The billions of dollars in coronavirus relief targeted at small businesses may not prevent many of them from ending up in bankruptcy court.
Business filings under Chapter 11 of the federal bankruptcy law rose sharply in March, and attorneys who work with struggling companies are seeing signs that more owners are contemplating the possibility of bankruptcy.
Companies forced to close or curtail business due to government attempts to stop the virus’s spread have mounting debts and uncertain prospects for returning to normal operations. Even those owners receiving emergency loans and grants aren’t sure that help will be enough.
The most vulnerable companies include the thousands of restaurants and retailers that shut down, many of them more than a month ago. Some restaurants have managed to bring in a bit of revenue by serving meals for takeout and delivery, but even they are struggling financially. Small and independent retailers, including those with online stores. are similarly at risk; clothing retailers have the added problem of winter inventory that they are unlikely to sell with spring here and summer approaching.
Independent oil companies whose revenue was slammed by the collapse in energy prices also are strapped, as are other companies that were already burdened with high debt levels before the virus struck.
Jennifer Bennett, who closed one of her San Francisco restaurants on Wednesday, was still waiting for the financial aid she sought from the federal, state and city governments. Even with the money, she doesn’t know if the revenue will cover the bills when she’s finally able to reopen Zazie—especially if she’s required to space tables six feet apart for social distancing.
“Our occupancy is going to be cut 60% to 65%,” Bennett says. “I fear bankruptcy is a possibility.”
Other small companies have similar anxieties, says Paul Singerman, a bankruptcy attorney with Berger Singerman in Miami.
“There is no reliable visibility into when business operations will be able to resume the pre-COVID normal,” Singerman says.
Even larger companies are in trouble, including already struggling retailers who had to shut their stores.
The jeans company True Religion filed for Chapter 11 earlier this month, saying extended closures of its stores in the pandemic have hurt its business. Recent reports say department store chains Neiman Marcus and J.C. Penney, which has struggled for years with slumping sales, could soon file for bankruptcy protection.
The number of Chapter 11 filings rose 18 percent in March from a year earlier, a dramatic swing from the 20 percent decrease in February, according to the American Bankruptcy Institute, a trade organization for attorneys and other professionals involved in bankruptcy proceedings. The numbers don’t break out filings by company size, but given that the vast majority of companies are small to mid-size, it does give an indication that smaller companies are struggling.

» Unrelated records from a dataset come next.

(* ===== verification/Serve.v ===== *)
(** The server and its connections: [VaultServer] of [src/server.rs].

    [serve] accepts connections and spawns a task for each; the tasks share the vault. A
    server is the vault, the tasks that are running, and what the accept loop returned with,
    if it did. A turn of a task is its handshake, or one iteration of its request loop;
    turns of different tasks interleave in any order. The bytes a client will send are in
    the stream from the start: a task that waits for them is one that has no turn yet. What
    is shown here is what the turns may do to the vault; that a silent client, whose task has
    no turn ever again, does not hold up the others is shown in [ServerFair]. *)
From S2P Require Import Prelude Text Concrete Types Store Crypto KeySource Auth.
From S2P Require Import AuditEvents Frame Transport Protocol Vault VaultInv VaultProps Server.
From S2P Require Import ServerTheorems Demo RusqliteStore.

Local Open Scope string_scope.
Local Open Scope Z_scope.
Local Open Scope list_scope.

(** A spawned [handle_connection]; it has no identity before its handshake. *)
Record Task := mkTask {
  task_peer : PeerIdentity;
  task_identity : option ConnectionIdentity;
  task_stream : Stream
}.

Record VaultServer (K S A : Type) := mkVaultServer {
  srv_vault : Vault K S A;
  srv_tasks : list Task;
  srv_result : option (outcome Error unit)
}.
Arguments mkVaultServer {K S A}.
Arguments srv_vault {K S A}.
Arguments srv_tasks {K S A}.
Arguments srv_result {K S A}.

Section serving.
Context {K S A V T : Type}.
Context `{!Env, !StreamIO, !Chrono, !UuidText, !HashIter, !Aead, !Sha256}.
Context `{!KeySource K, !SecretStore S, !AuditLog A, !Authenticator T}.
Context `{!Wire V, !Base64}.
Context `{!Serde ClientHello, !Serde ServerHello, !Serde (Request V), !Serde (Response V)}.

Definition VaultServer_new (vault : Vault K S A) : VaultServer K S A :=
  mkVaultServer vault [] None.

(** A turn of a task. However the handler ends, with an error or a panic too, its task is
    gone and the others go on. *)
Definition task_turn (authenticator : T) (t : Task) (v : Vault K S A) (w : World)
    : option Task * Vault K S A * World :=
  let c := mkConn v (task_stream t) in
  match task_identity t with
  | None =>
    match handshake (task_peer t) authenticator c w with
    | (Ok (Some (peer, identity)), c', w') =>
        (Some (mkTask peer (Some identity) (conn_stream c')), conn_vault c', w')
    | (_, c', w') => (None, conn_vault c', w')
    end
  | Some identity =>
    match serve_one (V := V) (task_peer t) identity c w with
    | (Ok true, c', w') =>
        (Some (mkTask (task_peer t) (Some identity) (conn_stream c')), conn_vault c', w')
    | (_, c', w') => (None, conn_vault c', w')
    end
  end.

(** The body of the loop of [serve] on what the listener returned. *)
Definition serve_accept (res : Accepted) (srv : VaultServer K S A) : VaultServer K S A :=
  match res with
  | Ok (stream, peer) =>
      mkVaultServer (srv_vault srv) (srv_tasks srv ++ [mkTask peer None stream]) None
  | Err e => mkVaultServer (srv_vault srv) (srv_tasks srv) (Some (Err e))
  | Panic => mkVaultServer (srv_vault srv) (srv_tasks srv) (Some Panic)
  end.

(** The other branch of the [select!] of [serve_with_shutdown]. *)
Definition serve_shutdown (srv : VaultServer K S A) : VaultServer K S A :=
  mkVaultServer (srv_vault srv) (srv_tasks srv) (Some (Ok tt)).

(** One step of the server, whose listener accepts peers of [accepts] only. The loop and its
    [select!] are left by the [return] that sets the result: the accept steps are those of the
    loop. *)
Inductive sstep (authenticator : T) (accepts : PeerIdentity → Prop)
    : VaultServer K S A * World → VaultServer K S A * World → Prop :=
  | ss_accept srv res w :
      srv_result srv = None → (∀ stream peer, res = Ok (stream, peer) → accepts peer) →
      sstep authenticator accepts (srv, w) (serve_accept res srv, w)
  | ss_shutdown srv w :
      srv_result srv = None → sstep authenticator accepts (srv, w) (serve_shutdown srv, w)
  | ss_turn v pre t post result w t' v' w' :
      task_turn authenticator t v w = (t', v', w') →
      sstep authenticator accepts
        (mkVaultServer v (pre ++ t :: post) result, w)
        (mkVaultServer v' (pre ++ option_list t' ++ post) result, w').
End serving.

(** ** Facts *)

Section facts.
Context {K S A V T : Type}.
Context `{!Env, !StreamIO, !Chrono, !UuidText, !HashIter, !Aead, !Sha256}.
Context `{!KeySource K, !SecretStore S, !AuditLog A, !Authenticator T}.
Context `{!Wire V, !Base64, !WireLaws V, !Base64Laws}.
Context `{!Serde ClientHello, !Serde ServerHello, !Serde (Request V), !Serde (Response V)}.
Context `{!SerdeLaws ClientHello, !SerdeLaws ServerHello}.
Context `{!SerdeLaws (Request V), !SerdeTotal (Response V)}.
Context (authenticator : T) (accepts : PeerIdentity → Prop).
Implicit Types (v : Vault K S A) (w : World) (srv : VaultServer K S A).
Abbreviation step := (sstep (K := K) (S := S) (A := A) (V := V) authenticator accepts).

(** An identity that the authenticator gave to the token of an accepted peer. *)
Definition granted (peer : PeerIdentity) (identity : ConnectionIdentity) : Prop :=
  ∃ peer0 token, accepts peer0 ∧ peer = effective_peer peer0 token ∧
    authenticate authenticator peer token = Some identity.

Definition task_ok (t : Task) : Prop :=
  match task_identity t with
  | None => accepts (task_peer t)
  | Some identity => granted (task_peer t) identity
  end.

(** An operation of some authenticated connection. *)
Definition gstep (x y : Vault K S A * World) : Prop :=
  (x.1 = y.1 ∧ world_le x.2 y.2) ∨
  ∃ peer identity, granted peer identity ∧ pstep identity peer x y.

Definition bytes_left (t : Task) : nat := length (incoming (task_stream t)).

Lemma task_turn_spec t v w t' v' w' :
  task_turn (V := V) authenticator t v w = (t', v', w') → task_ok t →
  rtc gstep (v, w) (v', w') ∧
  ∀ t1, t' = Some t1 → task_ok t1 ∧ (bytes_left t1 < bytes_left t)%nat.
Proof.
  unfold task_turn, task_ok. intros Hrun Hok. destruct t as [peer [identity|] stream]; simpl in *.
  - destruct (serve_one (V := V) peer identity (mkConn v stream) w) as [[r c'] w1] eqn:Hone.
    destruct (wp_run _ _ _ _ _ _ _ (serve_one_serves identity peer (mkConn v stream) w) Hone)
      as [(Hsteps & _) Hgo].
    assert (v' = conn_vault c' ∧ w' = w1) as [-> ->] by (by repeat case_match; simplify_eq).
    split.
    + apply (rtc_subrel (pstep identity peer)); [|exact Hsteps]. intros x y Hxy. right. eauto.
    + intros t1 ->. destruct r as [[]|e|]; simplify_eq/=. split; [done|]. by apply Hgo.
  - destruct (handshake peer authenticator (mkConn v stream) w) as [[r c'] w1] eqn:Hhs.
    destruct (wp_run _ _ _ _ _ _ _ (handshake_wp peer authenticator (mkConn v stream) w) Hhs)
      as ((Hv & Hw & _) & _ & Hacc).
    assert (v' = conn_vault c' ∧ w' = w1) as [-> ->] by (by repeat case_match; simplify_eq).
    split; [apply rtc_once; by left|]. intros t1 ->.
    destruct r as [[[peer' identity]|]|e|]; simplify_eq/=.
    destruct (Hacc _ _ eq_refl) as (Hl & hello & _ & -> & Ha). split; [|done].
    by exists peer, (chello_token hello).
Qed.

Definition server_ok srv : Prop := Forall task_ok (srv_tasks srv).

Lemma sstep_ok x y :
  step x y → server_ok x.1 →
  server_ok y.1 ∧ rtc gstep (srv_vault x.1, x.2) (srv_vault y.1, y.2).
Proof.
  unfold server_ok. destruct 1 as [srv res w Hres Hacc|srv w Hres|v pre t post result w t' v' w' Hrun];
    simpl; intros Hok.
  - destruct res as [[stream peer]|e|]; simpl; (split; [|reflexivity]); [|done..].
    apply Forall_app. split; [done|]. apply Forall_singleton. by apply (Hacc stream).
  - done.
  - apply Forall_app in Hok as [Hpre [Ht Hpost]%Forall_cons].
    destruct (task_turn_spec _ _ _ _ _ _ Hrun Ht) as [Hsteps Ht']. split; [|done].
    apply Forall_app. split; [done|]. apply Forall_app. split; [|done].
    destruct t' as [t1|]; simpl; [|constructor]. apply Forall_singleton. by apply Ht'.
Qed.

Lemma ssteps_ok x y :
  rtc step x y → server_ok x.1 →
  server_ok y.1 ∧ rtc gstep (srv_vault x.1, x.2) (srv_vault y.1, y.2).
Proof.
  induction 1 as [|x y z Hxy _ IH]; [done|]. intros Hok.
  destruct (sstep_ok _ _ Hxy Hok) as [Hok' Hs], (IH Hok') as [Hok'' Hs'].
  split; [done|]. by etrans.
Qed.

Lemma gsteps_vsteps x y : rtc gstep x y → rtc vstep x y.
Proof.
  induction 1 as [|[v w] [v' w'] z [[Heq Hw]|(peer & identity & _ & Hp)] _ IH];
    [reflexivity| |]; (etrans; [|exact IH]).
  - simpl in *. subst. apply rtc_once. by constructor.
  - by eapply psteps_vsteps, rtc_once.
Qed.

(** ** One connection alone *)

Lemma task_turn_once t v w t' v' w' result :
  task_turn (V := V) authenticator t v w = (t', v', w') →
  step (mkVaultServer v [t] result, w) (mkVaultServer v' (option_list t') result, w').
Proof.
  intros Hrun. pose proof (ss_turn authenticator accepts v [] t [] result w t' v' w' Hrun) as Hs.
  by rewrite app_nil_r in Hs.
Qed.

Lemma request_loop_turns fuel peer identity c w r c' w' result :
  (length (incoming (conn_stream c)) < fuel)%nat →
  request_loop (V := V) fuel peer identity c w = (r, c', w') →
  rtc step (mkVaultServer (conn_vault c) [mkTask peer (Some identity) (conn_stream c)] result, w)
    (mkVaultServer (conn_vault c') [] result, w').
Proof.
  revert c w. induction fuel as [|fuel IH]; intros c w Hf; [lia|]. cbn [request_loop].
  unfold mbind, M_bind.
  destruct (serve_one (V := V) peer identity c w) as [[o c1] w1] eqn:Hone.
  destruct (wp_run _ _ _ _ _ _ _ (serve_one_serves identity peer c w) Hone) as [_ Hgo].
  pose proof (task_turn_once (mkTask peer (Some identity) (conn_stream c)) (conn_vault c) w)
    as Hturn. unfold task_turn in Hturn. simpl in Hturn.
  replace (mkConn (conn_vault c) (conn_stream c)) with c in Hturn by (by destruct c).
  rewrite Hone in Hturn.
  destruct o as [[]|e|]; intros Hrun; (eapply rtc_l; [by apply Hturn|]); simpl.
  - apply IH; [|done]. specialize (Hgo eq_refl). lia.
  - by injection Hrun as <- <- <-.
  - by injection Hrun as <- <- <-.
  - by injection Hrun as <- <- <-.
Qed.
End facts.

(** ** Properties *)

Section theorems.
Context {K S A V T : Type}.
Context `{!Env, !StreamIO, !Chrono, !UuidText, !HashIter, !Aead, !Sha256}.
Context `{!KeySource K, !SecretStore S, !AuditLog A, !Authenticator T}.
Context `{!Wire V, !Base64, !WireLaws V, !Base64Laws}.
Context `{!Serde ClientHello, !Serde ServerHello, !Serde (Request V), !Serde (Response V)}.
Context `{!SerdeLaws ClientHello, !SerdeLaws ServerHello}.
Context `{!SerdeLaws (Request V), !SerdeTotal (Response V)}.
Context (authenticator : T) (accepts : PeerIdentity → Prop).
Implicit Types (v : Vault K S A) (w : World) (srv : VaultServer K S A).
Abbreviation step := (sstep (K := K) (S := S) (A := A) (V := V) authenticator accepts).

(** However many clients connect and however their requests interleave, the vault only
    moves by operations of authenticated connections: each one permitted to an identity
    that the authenticator gave to the token that some peer of the listener presented. So a
    server started on a reachable vault always has a reachable vault, to which every
    theorem about histories applies. *)
Theorem serve_authorised v w srv w' :
  rtc step (VaultServer_new v, w) (srv, w') →
  rtc (gstep authenticator accepts) (v, w) (srv_vault srv, w') ∧
  (reachable v w → reachable (srv_vault srv) w').
Proof.
  intros Hrun. destruct (ssteps_ok authenticator accepts _ _ Hrun) as [_ Hsteps]; [by constructor|].
  split; [done|]. intros (v0 & w0 & Hini & Hr0). exists v0, w0. split; [done|].
  etrans; [exact Hr0|]. by eapply gsteps_vsteps.
Qed.

(** A server with a single connection serves it as [handle_connection] does. *)
Theorem serve_single peer stream v w r c' w' result :
  handle_connection (V := V) peer authenticator (mkConn v stream) w = (r, c', w') →
  rtc step (mkVaultServer v [mkTask peer None stream] result, w)
    (mkVaultServer (conn_vault c') [] result, w').
Proof.
  unfold handle_connection, mbind, M_bind.
  destruct (handshake peer authenticator (mkConn v stream) w) as [[o c1] w1] eqn:Hhs.
  pose proof (task_turn_once authenticator accepts (mkTask peer None stream) v w) as Hturn.
  unfold task_turn in Hturn. simpl in Hturn. rewrite Hhs in Hturn.
  destruct o as [[[peer' identity]|]|e|]; intros Hrun; (eapply rtc_l; [by apply Hturn|]); simpl;
    [|injection Hrun as <- <- <-; reflexivity..].
  exact (request_loop_turns authenticator accepts (Datatypes.S (length (incoming (conn_stream c1))))
    peer' identity c1 w1 r c' w' result (Nat.lt_succ_diag_r _) Hrun).
Qed.
End theorems.

(** ** Witnesses *)

Import DemoInstances DemoWireInstances.
#[local] Existing Instance demo_hello_laws.
#[local] Existing Instance demo_server_hello_laws.
#[local] Existing Instance demo_request_laws.
#[local] Existing Instance demo_response_laws.

Abbreviation demo_server := (VaultServer (KmsSource (list (string * bytes))) RusqliteStore
  (list AuditEntry)).
Abbreviation demo_step := (sstep (V := DemoValue) mkAllowAllAdmin (λ peer, peer = demo_peer)).

(** A client connects. *)
Definition demo_listening : demo_server :=
  serve_accept (Ok (conn_stream demo_conn, demo_peer)) (VaultServer_new demo_vault).
Lemma demo_accepts : demo_step (VaultServer_new demo_vault, demo_world) (demo_listening, demo_world).
Proof. apply ss_accept; [done|]. congruence. Qed.
Lemma serve_authorised_witness :
  ∃ srv w', rtc demo_step (VaultServer_new demo_vault, demo_world) (srv, w') ∧
    srv_tasks srv ≠ [] ∧
    rtc (gstep mkAllowAllAdmin (λ peer, peer = demo_peer)) (demo_vault, demo_world)
      (srv_vault srv, w').
Proof.
  exists demo_listening, demo_world.
  pose proof (rtc_once _ _ demo_accepts) as Hrun. split; [exact Hrun|]. split; [discriminate|].
  exact (proj1 (serve_authorised mkAllowAllAdmin (λ peer, peer = demo_peer) demo_vault demo_world
    demo_listening demo_world Hrun)).
Defined.

Lemma serve_single_witness :
  ∃ c' w', rtc demo_step
    (mkVaultServer demo_vault [mkTask demo_peer None (conn_stream demo_conn)] None, demo_world)
    (mkVaultServer (conn_vault c') [] None, w').
Proof.
  assert (∃ c' w', handle_connection (V := DemoValue) demo_peer mkAllowAllAdmin demo_conn
    demo_world = (Ok (Some tt), c', w')) as (c' & w' & Hrun) by demo_runs.
  exists c', w'.
  exact (serve_single mkAllowAllAdmin (λ peer, peer = demo_peer) demo_peer _ demo_vault demo_world
    _ c' w' None Hrun).
Defined.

The federal government has already approved or given out more than 2 million loans and grants to small businesses totaling nearly $360 billion; another $310 billion is on the way to one of the programs. Still, the money may be at best a stopgap for companies with little to no revenue coming in. And the new funds are expected to go so quickly that thousands of owners won’t get loans.
There’s no way to predict how many companies will file for bankruptcy. There were over 160,000 bankruptcy filings from 2008 to 2010, during the Great Recession and its aftermath, according to statistics compiled by the federal court system. The numbers don’t break out filings by company size. The majority were for liquidations. although some companies restructured their debt and continued operating under Chapter 11.
Many companies, however, just shut their doors, and that’s likely to be the case again, Singerman says. According to some estimates, 170,000 companies failed during the recession.
But the Small Business Reorganization Act, which took effect in February, may encourage more companies to seek Chapter 11. The law is aimed at allowing owners to retain their ownership rather than lose their companies to their creditors; that is generally what happens in Chapter 11. The law also streamlines the reorganization process so a company is not wiped out by attorneys’ fees, says Edward Janger, a professor at Brooklyn Law School in New York whose expertise includes bankruptcy law.
Another change under the law is that a bankruptcy judge can approve the reorganization over creditors’ objections, Janger says.
Business owners will try to avoid bankruptcy by seeking leniency from landlords, lenders and vendors, bankruptcy attorney David Wander says. But with their companies’ financial troubles beyond their control because of the virus outbreak, many will file for Chapter 11 because the stigma that bankruptcy has long held will be gone, says Wander, a partner at Davidoff Hutcher & Citron in New York.
“The tsunami is going to happen in the coming months and it’s going to be ongoing,” Wander says.